La historia política de México demuestra que el poder rara vez se ejerce de forma improvisada; cuando parece ordenado casi siempre responde a un método, a una arquitectura diseñada para disciplinar élites, reducir incertidumbre y administrar conflictos. Entre 1946 y 1970 el país consolidó un presidencialismo capaz de controlar sucesiones, contener tensiones y sostener gobernabilidad bajo una lógica de eficiencia política.
El crecimiento económico acompañó ese orden gracias a la industrialización por sustitución de importaciones, con tasas promedio superiores al 6 % anual durante dos décadas, según registros históricos del Banco de México y del Banco Mundial; sin embargo, aquella eficacia tuvo costos estructurales que no se corrigieron a tiempo: desigualdad persistente, rezagos productivos y una competencia política limitada que terminó por posponer los ajustes necesarios.
Ese antecedente resulta pertinente hoy, el inicio del sexenio de la Presidenta Claudia Sheinbaum se presenta como una etapa de gobierno técnico, metódico y disciplinado; el discurso privilegia planeación, continuidad administrativa y centralización de decisiones como garantía de estabilidad. La lógica es conocida: un Ejecutivo fuerte, una mayoría legislativa alineada y un aparato estatal cohesionado reducen fricciones, acortan tiempos y aceleran decisiones; en términos de gobernabilidad inmediata, el método funciona y produce una sensación de orden que tranquiliza a actores políticos y económicos, aunque no necesariamente resuelve los problemas de fondo.
Los indicadores macroeconómicos refuerzan parcialmente esa narrativa, una inflación que se ha mantenido dentro del rango objetivo del Banco de México; la deuda pública cercana al 49 % del PIB, se ubica en niveles moderados frente a otras economías emergentes; el tipo de cambio ha mostrado estabilidad relativa. Estos datos transmiten certidumbre y permiten hablar de disciplina fiscal; no obstante, por sí solos no explican la capacidad del modelo para generar desarrollo de largo plazo ni para absorber las tensiones sociales que permanecen latentes.
El problema surge cuando la eficiencia política se confunde con suficiencia económica, ya que las proyecciones de crecimiento para 2025 y 2026, elaboradas por Banxico y organismos internacionales, se ubican alrededor del 1 % o incluso por debajo; a ese ritmo, la economía mexicana apenas alcanza a acompañar el crecimiento poblacional y la demanda de empleo.
El desempleo abierto se mantiene bajo en términos estadísticos; sin embargo, más del 54 % de la población ocupada permanece en la informalidad, de acuerdo con INEGI, lo que implica precariedad, baja productividad y una base fiscal limitada; no es una anomalía reciente, es una constante histórica que reaparece cada vez que el orden macroeconómico no se traduce en inversión productiva ni en empleo de calidad.

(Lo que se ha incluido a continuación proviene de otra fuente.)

(* ===== verification/EventPool.v ===== *)
(** * Event pools and providers of the Level Zero v2 adapter
    (adapters/level_zero/v2/event_pool.{hpp,cpp}, event_pool_cache.{hpp,cpp},
    event_provider*.{hpp,cpp}, event.{hpp,cpp})

    Three layers: providers that make driver events and take them back, pools
    that keep reference-counted events on top of a provider, and a cache of
    pools per device and flags.  The provider is the class [EventProvider] with
    the laws [ProviderLaws], which both providers of the adapter satisfy; the
    pool is verified against the laws.  Driver handles are numbered in order of
    creation; whether a driver call fails is a parameter. *)
From stdpp Require Import base numbers list sets sorting relations.
From S2P Require Import Prelude.
Local Open Scope Z_scope.

Definition EVENT_FLAGS_COUNTER : Z := 0.
Definition EVENT_FLAGS_PROFILING_ENABLED : Z := 1.
Definition EVENT_FLAGS_IPC : Z := 2.
Definition EVENT_FLAGS_IPC_IMPORTED : Z := 3.
Definition EVENT_FLAGS_USED_BITS : Z := 3.
Definition EVENTS_BURST : nat := 64.

(** The bit [UR_BIT(b)] of the flags. *)
Definition has_flag (flags b : Z) : bool := Z.testbit flags b.

Inductive queue_type := QUEUE_REGULAR | QUEUE_IMMEDIATE.
#[export] Instance queue_type_eq_dec : EqDecision queue_type.
Proof. solve_decision. Defined.

(** Driver calls, with the flags the code sets. *)
Inductive evcall :=
  | CounterBasedEventCreate (kernel_timestamp ipc immediate non_immediate : bool)
  | EventPoolCreate (kernel_timestamp : bool) (counter_based : option (bool * bool))
  | EventCreate (index : nat).

Class EventDriver := { ev_error : list evcall → evcall → option ur_result_t }.

(** What a provider does: [allocate] gives an event handle together with the
    target [D] of its deleter, and [give_back] is that deleter. *)
Class EventProvider (P D : Type) := {
  allocate : P → outcome (Z * D) * P;
  give_back : Z * D → P → P;
  eventFlags : P → Z }.

(** The contract of a provider, with the events it has handed out. *)
Class ProviderLaws (P D : Type) `{EventProvider P D} := {
  p_inv : P → list (Z * D) → Prop;
  p_nodup p out : p_inv p out → NoDup out.*1;
  p_perm p out out' : out ≡ₚ out' → p_inv p out → p_inv p out';
  p_allocate p out :
    p_inv p out →
    match allocate p with
    | (Ret e, p') => p_inv p' (e :: out)
    | (Throw _, p') => p_inv p' out
    | (Undefined, _) => False
    end;
  p_give_back p e out : p_inv p (e :: out) → p_inv (give_back e p) out;
  p_flags_allocate p out : p_inv p out → eventFlags (allocate p).2 = eventFlags p;
  p_flags_give_back p e : eventFlags (give_back e p) = eventFlags p }.

(** ** Counter-based provider *)

Module CounterProvider.

(** [freelist] with the back of the vector first; [next] numbers the handles. *)
Record provider_counter := {
  queueType : queue_type; flags : Z; freelist : list Z; next : Z; calls : list evcall }.

Definition set_freelist (l : list Z) (p : provider_counter) : provider_counter :=
  {| queueType := queueType p; flags := flags p; freelist := l; next := next p; calls := calls p |}.
Definition log_call (c : evcall) (p : provider_counter) : provider_counter :=
  {| queueType := queueType p; flags := flags p; freelist := freelist p; next := next p;
     calls := calls p ++ [c] |}.
Definition create_event (p : provider_counter) : provider_counter :=
  {| queueType := queueType p; flags := flags p; freelist := next p :: freelist p;
     next := next p + 1; calls := calls p |}.

Definition createZeFlags (q : queue_type) (flags : Z) : evcall :=
  CounterBasedEventCreate (has_flag flags EVENT_FLAGS_PROFILING_ENABLED)
    (has_flag flags EVENT_FLAGS_IPC) (bool_decide (q = QUEUE_IMMEDIATE)) true.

La inversión fija bruta, motor del crecimiento, ha mostrado señales de desaceleración económica, aunque el discurso oficial apuesta por el nearshoring y la relocalización de cadenas productivas, los datos indican que la inversión como proporción del PIB sigue por debajo del umbral necesario para detonar un ciclo expansivo robusto; en los años del “milagro” el Estado compensó estas limitaciones con gasto público y amparo industrial; hoy, los márgenes fiscales son más estrechos y la economía global es más competitiva y menos tolerante a ineficiencias prolongadas.
El presidencialismo eficiente también plantea un dilema institucional porque concentra decisiones, reduce tiempos, pero debilita contrapesos; la historia del siglo XX mexicano muestra que cuando la corrección interna depende casi exclusivamente de la voluntad del Ejecutivo, el sistema se vuelve rígido y vulnerable. La eficiencia sin revisión tiende a confundirse con éxito; el problema es que los costos no desaparecen, solo se acumulan hasta que emergen en forma de estancamiento, descontento social o desgaste político.

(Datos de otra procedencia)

Lemma launch_groups T q h k dim offset size local props ndr tasks :
  array_ok size → (∀ l, local = Some l → array_ok l) → (∀ o, offset = Some o → array_ok o) →
  urEnqueueKernelLaunch T q h k dim offset size local props = Ret (inr (ndr, tasks)) →
  let W0 := d0 (GlobalSize ndr) `div` d0 (LocalSize ndr) in
  let W1 := d1 (GlobalSize ndr) `div` d1 (LocalSize ndr) in
  let W2 := d2 (GlobalSize ndr) `div` d2 (LocalSize ndr) in
  tasks ≫= task_groups ndr = coords W0 W1 <$> seqZ 0 (W0 * W1 * W2) ∧
  Forall (λ t, (W0 * W1 * W2) `div` Z.of_nat T ≤ rangeEnd t - (rangeStart t).2 ≤ (W0 * W1 * W2) `div` Z.of_nat T + 1 ∧
               0 < rangeEnd t - (rangeStart t).2) tasks ∧
  (length tasks ≤ T)%nat.
Proof.
  intros Hs Hl Ho E W0 W1 W2.
  destruct (launch_inr T q h k dim offset size local props ndr tasks Hs Hl Ho E)
    as (HG & HL & _ & L0 & L1 & L2 & Hov1 & Hov & G0 & HT & Ht).
  fold W0 W1 W2 in Ht. unfold range_ok, in_u64 in HG, HL.
  destruct (groups_bound ndr) as (B & B01 & Bt); [done..|]. fold W0 W1 W2 in B, B01, Bt.
  assert (0 ≤ W0 * W1 ∧ 0 ≤ W0 * W1 * W2) as [P1 P2] by (split; repeat apply Z.mul_nonneg_nonneg; lia).
  rewrite (u64_small (W0 * W1)), (u64_small (W0 * W1 * W2)) in Ht by (unfold in_u64; lia).
  set (total := W0 * W1 * W2) in *. set (Z_T := Z.of_nat T) in *.
  pose proof (Z.div_mod total Z_T ltac:(lia)) as Hdm. pose proof (Z.mod_pos_bound total Z_T ltac:(lia)) as Hmod.
  assert (0 ≤ total `div` Z_T) as Hq by (apply Z.div_pos; lia).
  rewrite u64_small in Ht by (unfold in_u64; nia).
  set (q0 := total `div` Z_T) in *. set (r := total - q0 * Z_T) in *.
  destruct (schedule_loop_spec ndr W0 W1 q0 r total T 0) as [H1 H2]; try done; try lia.
  { unfold first_index. unfold r. lia. }
  assert (of_coords W0 W1 (first_index q0 r 0) = (0, 0, 0, 0)) as E0.
  { unfold of_coords, coords. replace (first_index q0 r 0) with 0 by (unfold first_index, r; lia).
    by rewrite !Zdiv_0_l, !Zmod_0_l. }
  rewrite E0, <-Ht in H1, H2. replace (first_index q0 r 0) with 0 in H1 by (unfold first_index, r; lia).
  rewrite Z.sub_0_r in H1. split; [exact H1|]. split; [exact H2|].
  subst tasks. apply schedule_loop_length.
Qed.

(** C31: the work-groups of a launch are partitioned over the threads: the
    ranges of the scheduled tasks, one after the other, visit every group
    exactly once in linear order (dimension 0 fastest), whatever the number of
    threads; each task has the same number of groups as the others or one
    more, none is empty, and there are at most as many tasks as threads. *)
Theorem launch_partitions T q h k dim offset size local props ndr tasks :
  array_ok size → (∀ l, local = Some l → array_ok l) → (∀ o, offset = Some o → array_ok o) →
  urEnqueueKernelLaunch T q h k dim offset size local props = Ret (inr (ndr, tasks)) →
  let W0 := d0 (GlobalSize ndr) `div` d0 (LocalSize ndr) in
  let W1 := d1 (GlobalSize ndr) `div` d1 (LocalSize ndr) in
  let W2 := d2 (GlobalSize ndr) `div` d2 (LocalSize ndr) in
  tasks ≫= task_groups ndr = coords W0 W1 <$> seqZ 0 (W0 * W1 * W2) ∧
  Forall (λ t, (W0 * W1 * W2) `div` Z.of_nat T ≤ rangeEnd t - (rangeStart t).2 ≤ (W0 * W1 * W2) `div` Z.of_nat T + 1 ∧
               0 < rangeEnd t - (rangeStart t).2) tasks ∧
  (length tasks ≤ T)%nat.
Proof. apply launch_groups. Qed.

(** The [n]-th of [d*e] positions, as a quotient and a remainder. *)
Lemma coords_bounds W0 W1 W2 n :
  0 ≤ n < W0 * W1 * W2 → 0 ≤ W0 → 0 ≤ W1 → 0 ≤ W2 →
  let '(g0, g1, g2) := coords W0 W1 n in
  0 ≤ g0 < W0 ∧ 0 ≤ g1 < W1 ∧ 0 ≤ g2 < W2 ∧ n = g0 + W0 * (g1 + W1 * g2).
Proof.
  intros Hn H0 H1 H2. assert (0 < W0 ∧ 0 < W1) as [P0 P1] by nia. unfold coords.
  pose proof (Z.mod_pos_bound n W0 P0). pose proof (Z.mod_pos_bound (n `div` W0) W1 P1).
  pose proof (Z.div_mod n W0 ltac:(lia)) as E1. pose proof (Z.div_mod (n `div` W0) W1 ltac:(lia)) as E2.
  rewrite <-Z.div_div by lia. split_and!; try lia.
  - apply Z.div_pos; [apply Z.div_pos; lia|lia].
  - apply Z.div_lt_upper_bound; [lia|]. apply Z.div_lt_upper_bound; [lia|]. lia.
Qed.

Lemma elem_of_group_items ndr g x :
  x ∈ group_items ndr g ↔
  ∃ l2 l1 l0, 0 ≤ l2 < d2 (LocalSize ndr) ∧ 0 ≤ l1 < d1 (LocalSize ndr) ∧ 0 ≤ l0 < d0 (LocalSize ndr) ∧
    x = state_update ndr g l0 l1 l2.
Proof. apply (elem_of_loop3 (λ l2 l1 l0, state_update ndr g l0 l1 l2)). Qed.

(** The global index of an item of a group within range, without wrap-around. *)
Lemma global_id_small L O G g l :
  in_u64 O → O + G ≤ 2 ^ 64 → 0 < L → 0 ≤ g < G `div` L → 0 ≤ l < L →
  u64 (L * g + l + O) = O + (L * g + l) ∧ L * g + l < G.
Proof.
  unfold in_u64. intros HO HG HL Hg Hl. assert (L * (G `div` L) ≤ G) by (apply Z.mul_div_le; lia).
  assert (L * g + l < G) by nia. split; [|done]. rewrite u64_small by (unfold in_u64; nia). lia.
Qed.

Lemma split_unique L g l g' l' :
  0 ≤ l < L → 0 ≤ l' < L → L * g + l = L * g' + l' → g = g' ∧ l = l'.
Proof.
  intros Hl Hl' E. assert (g = g') as ->; [|lia].
  rewrite (Z.div_unique (L * g + l) L g l) at 1 by lia. rewrite E.
  symmetry. apply (Z.div_unique _ L g' l'); lia.
Qed.

Lemma coords_of W0 W1 g0 g1 g2 :
  0 ≤ g0 < W0 → 0 ≤ g1 < W1 → coords W0 W1 (g0 + W0 * (g1 + W1 * g2)) = (g0, g1, g2).
Proof.
  intros H0 H1. unfold coords. rewrite <-Z.div_div by lia.
  assert ((g0 + W0 * (g1 + W1 * g2)) `div` W0 = g1 + W1 * g2) as ->
    by (symmetry; apply (Z.div_unique _ W0 _ g0); lia).
  assert ((g0 + W0 * (g1 + W1 * g2)) `mod` W0 = g0) as ->
    by (symmetry; apply (Z.mod_unique _ W0 (g1 + W1 * g2)); lia).
  assert ((g1 + W1 * g2) `div` W1 = g2) as -> by (symmetry; apply (Z.div_unique _ W1 _ g1); lia).
  assert ((g1 + W1 * g2) `mod` W1 = g1) as -> by (symmetry; apply (Z.mod_unique _ W1 g2); lia). done.
Qed.
(** C7: the GPU shadow implements the interface the interceptor relies on, for
    both layouts, whatever the driver returns.  Poisoning a covered range
    always returns, within the page loop's bound; it maps each page at most when
    it is first needed, never changes another byte that was backed, and on
    success every byte of the range reads the value and lies between the
    recorded bounds.  Distinct granules of host, shared and device memory
    never share a shadow byte. *)
Theorem gpu_shadow_spec `{!GPU.Driver} `{!GPU.DriverLaws} t p n v s
    (Hs : GPUFacts.wf t s) (Hc : GPUFacts.covered t p n) :
  (∃ r s', GPU.EnqueuePoisonShadow t p n v s = Ret (r, s') ∧ GPUFacts.wf t s' ∧
    (∀ q b, GPU.shadow_byte s q = Some b →
       ¬ (0 < n ∧ GPU.MemToShadow t s p ≤ q ≤ GPU.MemToShadow t s (p + n - 1)) →
       GPU.shadow_byte s' q = Some b) ∧
    (r = UR_RESULT_SUCCESS → 0 < n →
       ∀ q, GPU.MemToShadow t s p ≤ q ≤ GPU.MemToShadow t s (p + n - 1) →
       GPU.shadow_byte s' q = Some v ∧ GPU.ShadowLowerBound s' ≤ q ≤ GPU.ShadowUpperBound s')) ∧
  (∀ a b, GPUFacts.covered t a 1 → GPUFacts.covered t b 1 →
     GPU.MemToShadow t s a = GPU.MemToShadow t s b → a / 16 = b / 16).
Proof.
  split; [|intros a b; by apply GPUFacts.gpu_MemToShadow_inj].
  destruct (GPUFacts.EnqueuePoisonShadow_spec t p n v s Hs Hc) as (r & s' & ? & ? & _ & ? & ?).
  exists r, s'. by split_and!.
Qed.

(** A driver whose calls all succeed, with 4 KiB pages. *)
Definition good_driver : GPU.Driver := {|
  GPU.PageSize := 4096;
  GPU.pfnPhysicalMemCreate := λ n, (UR_RESULT_SUCCESS, Z.of_nat n);
  GPU.pfnVirtualMemMap := λ _ _ _, UR_RESULT_SUCCESS;
  GPU.pfnUSMFill := λ _ p v n m, (UR_RESULT_SUCCESS, memset p v n m) |}.
Lemma good_driver_laws : @GPU.DriverLaws good_driver.
Proof.
  refine (@GPU.Build_DriverLaws good_driver 12 _ _ _); simpl.
  - split; [lia|done].
  - intros n p v size m q m' [= <-] Hq. by rewrite memset_lookup, decide_True.
  - intros n p v size m q Hq. by rewrite memset_lookup, decide_False.
Defined.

A ello se suma la relación con Estados Unidos, factor estructural ayer y hoy, la cooperación con el país vecino es pragmática y ha sido clave para sostener estabilidad interna; al mismo tiempo, ha generado dependencias económicas y políticas, el apostar a un entorno externo favorable para compensar debilidades internas es una estrategia conocida; funciona mientras las condiciones acompañan, pero deja al país expuesto cuando el contexto internacional cambia.
Gobernar con método es una virtud; convertir el método en sustituto de la corrección es un error histórico recurrente., el presidencialismo eficiente puede ordenar el corto plazo, pero cuando se vuelve autosuficiente cancela la autocrítica, debilita instituciones y posterga decisiones incómodas; así, la estabilidad deja de ser plataforma de desarrollo y se transforma en coartada política. México ya aprendió que el orden sin reforma no produce futuro, solo administra el presente; insistir en esa ruta no es pragmatismo, es repetir una fórmula agotada que, tarde o temprano, vuelve a presentar la misma factura económica, social e institucional.